E dentro quel contesto orizzontale la pace, dopo mille e mille giorni di tribolazioni, finalmente sono morto, è stato semplice, e mi sento sereno, un po’ come essere poco intelligente e non capire, felice.

Cinquanta per trecentosessantacinque, o in mesi o in settimane, sono nato e ho fatto il compitino, la mia vita, senza copiare, mi sono portato avanti da autodidatta in questa mia esistenza, in mezzo a tanti altri, ma sempre troppo pochi rispetto a quelli che avrei voluto incrociare, uomini e donne, gente importante e il perfetto sconosciuto, avrei voluto imparare tutto, anche se, ora, inutilmente, non posso trasmettere più nulla a nessuno, non posso insegnare, ma in tutta la mia vita ho insegnato, meno di quanto ho imparato. Peccato.

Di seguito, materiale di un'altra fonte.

(** * Groups and messages: a shallow embedding of the Express routes and
    Mongoose models, and the properties of the membership state machine and
    of the message lifecycle.

    Conventions of the embedding.
    - A JavaScript string is the string of the bytes of its UTF-8 encoding.
    - An ObjectId is a number.  The code compares ids as texts: the
      [toString()] of a stored id, 24 hexadecimal digits in lower case, with
      the text a request carries.  [req.userId] comes out of a token this
      server signed and is the [toString()] of the user's id; a group id in
      the URL and a user id in the body are texts of the client's making
      ([IdText]).
    - A number of a JSON body is a double; such a number is modelled by the
      rational it stands for, and the comparisons of the code are exact on
      these.
    - A date is its number of milliseconds since the epoch ([Z]).
    - A route handler is a function from the store to a response and the
      store it leaves behind.  What a request reads from outside the store is
      gathered in [Env]: the clock, the id Mongoose generates for a new
      document, the outcome of every awaited write, and the bytes returned
      by [crypto.randomBytes].
    - A thrown exception is caught by the handler's [catch] and answered with
      status 500; the writes already awaited stay in the store. *)

From Stdlib Require Import ZArith QArith Lia Lqa List String Ascii Bool.
From stdpp Require Import base option list gmap strings sorting.

Close Scope Q_scope.
Local Open Scope string_scope.
Local Open Scope list_scope.

(* ================================================================== *)
(** * JavaScript strings *)
(* ================================================================== *)

Module Js.

Definition code (a : ascii) : N := N_of_ascii a.

(** White space and line terminators of ECMAScript that take one byte:
    TAB, LF, VT, FF, CR, SP. *)
Definition ws1 (a : N) : bool :=
  ((a =? 9) || (a =? 10) || (a =? 11) || (a =? 12) || (a =? 13) || (a =? 32))%N.

(** U+00A0. *)
Definition ws2 (a b : N) : bool := ((a =? 194) && (b =? 160))%N.

(** U+1680, U+2000..U+200A, U+2028, U+2029, U+202F, U+205F, U+3000,
    U+FEFF. *)
Definition ws3 (a b c : N) : bool :=
  (((a =? 225) && (b =? 154) && (c =? 128))
   || ((a =? 226) && (b =? 128)
       && (((128 <=? c) && (c <=? 138)) || (c =? 168) || (c =? 169) || (c =? 175)))
   || ((a =? 226) && (b =? 129) && (c =? 159))
   || ((a =? 227) && (b =? 128) && (c =? 128))
   || ((a =? 239) && (b =? 187) && (c =? 191)))%N.

(** [strip fwd s] drops the white space at the front of [s]; with
    [fwd = false] the string is read backwards, so the bytes of a
    character arrive last byte first. *)
Fixpoint strip (fwd : bool) (s : string) : string :=
  match s with
  | EmptyString => s
  | String a r =>
      if ws1 (code a) then strip fwd r
      else
        match r with
        | EmptyString => s
        | String b r2 =>
            if (if fwd then ws2 (code a) (code b) else ws2 (code b) (code a))
            then strip fwd r2
            else
              match r2 with
              | EmptyString => s
              | String c r3 =>
                  if (if fwd then ws3 (code a) (code b) (code c)
                      else ws3 (code c) (code b) (code a))
                  then strip fwd r3
                  else s
              end
        end
  end.

Definition reverse (s : string) : string :=
  string_of_list_ascii (rev (list_ascii_of_string s)).

(** [String.prototype.trim]. *)
Definition trim (s : string) : string :=
  reverse (strip false (reverse (strip true s))).

(** [s.length]: the number of UTF-16 code units of the string whose UTF-8
    encoding is [s].  A continuation byte adds nothing, the first byte of a
    four-byte sequence stands for a surrogate pair. *)
Fixpoint length (s : string) : nat :=
  match s with
  | EmptyString => 0
  | String a r =>
      let c := code a in
      ((if ((128 <=? c) && (c <? 192))%N then 0
        else if (240 <=? c)%N then 2 else 1)
       + length r)%nat
  end.

(** [s.includes(sub)]. *)
Fixpoint includes (s sub : string) : bool :=
  String.prefix sub s
  || match s with
     | EmptyString => false
     | String _ r => includes r sub
     end.

(** [!s] for a string: only the empty string is falsy. *)
Definition falsy (s : string) : bool := String.eqb s "".

(** The guard [!content || content.trim().length === 0]. *)
Definition blank (s : string) : bool :=
  falsy s || Nat.eqb (length (trim s)) 0.

End Js.

(* ================================================================== *)
(** * Data model: the Mongoose schemas *)
(* ================================================================== *)

Definition ObjectId := N.
Bind Scope N_scope with ObjectId.

(** An id as a request spells it, in the URL or in a field of the body: a
    text that Mongoose casts to the ObjectId [id] wherever the code queries
    or stores by it.  [written] tells whether the text is the one
    [toString()] gives for this id, its 24 hexadecimal digits in lower
    case; the same digits in upper case are cast to the same id and are
    another text.  A text that is not cast to any id makes the first query
    of a route throw, and the route answers 500 having written nothing (as
    [newOwnerId], it is answered 400 "Invalid new owner"): such requests
    change nothing and have no place here.  An id in the body of a request
    is a JSON string. *)
Module IdText.
Record t := mk { id : ObjectId; written : bool }.

(** [stored.toString() === text]. *)
Definition equals (stored : ObjectId) (text : t) : bool :=
  written text && N.eqb stored (id text).

(** [i.toString()]. *)
Definition canonical (i : ObjectId) : t := mk i true.
End IdText.

(** An id of the program's own, [req.userId] above all, is used as the text
    [toString()] gives. *)
Coercion IdText.canonical : ObjectId >-> IdText.t.

Inductive GroupType := Public | Private.
Inductive RequestStatus := Pending | Approved | Declined.

Definition GroupType_eqb (a b : GroupType) : bool :=
  match a, b with Public, Public | Private, Private => true | _, _ => false end.

Definition RequestStatus_eqb (a b : RequestStatus) : bool :=
  match a, b with
  | Pending, Pending | Approved, Approved | Declined, Declined => true
  | _, _ => false
  end.

Module JoinRequest.
Record t := mk
  { _id : ObjectId; userId : ObjectId; requestedAt : Z; status : RequestStatus }.
Definition set_status (r : t) (s : RequestStatus) : t :=
  mk (_id r) (userId r) (requestedAt r) s.
End JoinRequest.

Module Ban.
Record t := mk { userId : ObjectId; bannedAt : Z; bannedBy : ObjectId }.
End Ban.

Module Group.
Record t := mk
  { name : string;
    type : GroupType;
    owner : ObjectId;
    members : list ObjectId;
    maxMembers : option Q;          (* a JSON number; None is null: unlimited *)
    joinRequests : list JoinRequest.t;
    bannedUsers : list Ban.t;
    createdAt : Z;
    updatedAt : Z }.

Definition set_owner (g : t) (o : ObjectId) : t :=
  mk (name g) (type g) o (members g) (maxMembers g)
     (joinRequests g) (bannedUsers g) (createdAt g) (updatedAt g).
Definition set_members (g : t) (ms : list ObjectId) : t :=
  mk (name g) (type g) (owner g) ms (maxMembers g)
     (joinRequests g) (bannedUsers g) (createdAt g) (updatedAt g).
Definition set_joinRequests (g : t) (rs : list JoinRequest.t) : t :=
  mk (name g) (type g) (owner g) (members g) (maxMembers g)
     rs (bannedUsers g) (createdAt g) (updatedAt g).
Definition set_bannedUsers (g : t) (bs : list Ban.t) : t :=
  mk (name g) (type g) (owner g) (members g) (maxMembers g)
     (joinRequests g) bs (createdAt g) (updatedAt g).
Definition set_updatedAt (g : t) (d : Z) : t :=
  mk (name g) (type g) (owner g) (members g) (maxMembers g)
     (joinRequests g) (bannedUsers g) (createdAt g) d.

(** [groupSchema.methods.isMember]. *)
Definition isMember (g : t) (userId : IdText.t) : bool :=
  existsb (fun memberId => IdText.equals memberId userId) (members g).

(** [groupSchema.methods.isBanned]. *)
Definition isBanned (g : t) (userId : IdText.t) : bool :=
  existsb (fun ban => IdText.equals (Ban.userId ban) userId) (bannedUsers g).

(** [groupSchema.methods.hasPendingRequest]. *)
Definition hasPendingRequest (g : t) (userId : IdText.t) : bool :=
  existsb
    (fun req =>
       IdText.equals (JoinRequest.userId req) userId
       && RequestStatus_eqb (JoinRequest.status req) Pending)
    (joinRequests g).

(** The guard [group.maxMembers && group.members.length >= group.maxMembers]
    of the join and approve routes: [null] and [0] are falsy. *)
Definition full (g : t) : bool :=
  match maxMembers g with
  | None => false
  | Some m =>
      negb (Qeq_bool m 0) && Qle_bool m (inject_Z (Z.of_nat (List.length (members g))))
  end.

Riepilogo inutile, lascio però la mia immortalità in pochi scritti, spesso confusi, lascio il mio dna ad una generazione che segue, lascio le mie scarpe a chi ha provato a giudicarmi, lascio il mio rasoio a chi ha cercato di tagliarmi la gola, i miei orologi a chi ha voluto il mio tempo, il tempo migliore e quello peggiore, lascio i miei coltelli a chi mi ha voluto conoscere in fondo, dentro, lascio i miei ombrelli a quelli che, viscidi, hanno respinto la mia pioggia, sperando di scappare da me, ma restando inutilmente dentro loro stessi.

E dentro il mio contesto orizzontale ascolto mille musiche, e lascio quelle musiche a chi ho amato, e chiuso nel contesto, sorridente, non porto via con me niente. Mi lascio a voi, maitresse del piacere di vedere bene tutto, tutti, e unire insieme e giudicare, in un unico giudizio insindacabile. Mi abbandono al vostro pregiudizio, sapendo che chi mi conosce non mi conosce, ma io che per istinto, non per necessità, non conoscendomi, almeno cerco di capirmi, lascio la mia ricerca in pochi testi, da non interpretare, nemmeno da studiare, forse solo da guardare, li lascio, più che ad altri, e me stesso, terapia di un gruppo molto chiuso nel mio intimo contesto, che avvisa chi si butta in una mischia per cercare di afferrare un’altra vita, rendendo la mia ben più vissuta.

Non scappo, ma lascio, lascio voi guardare nel contesto orizzontale, una vita mica male.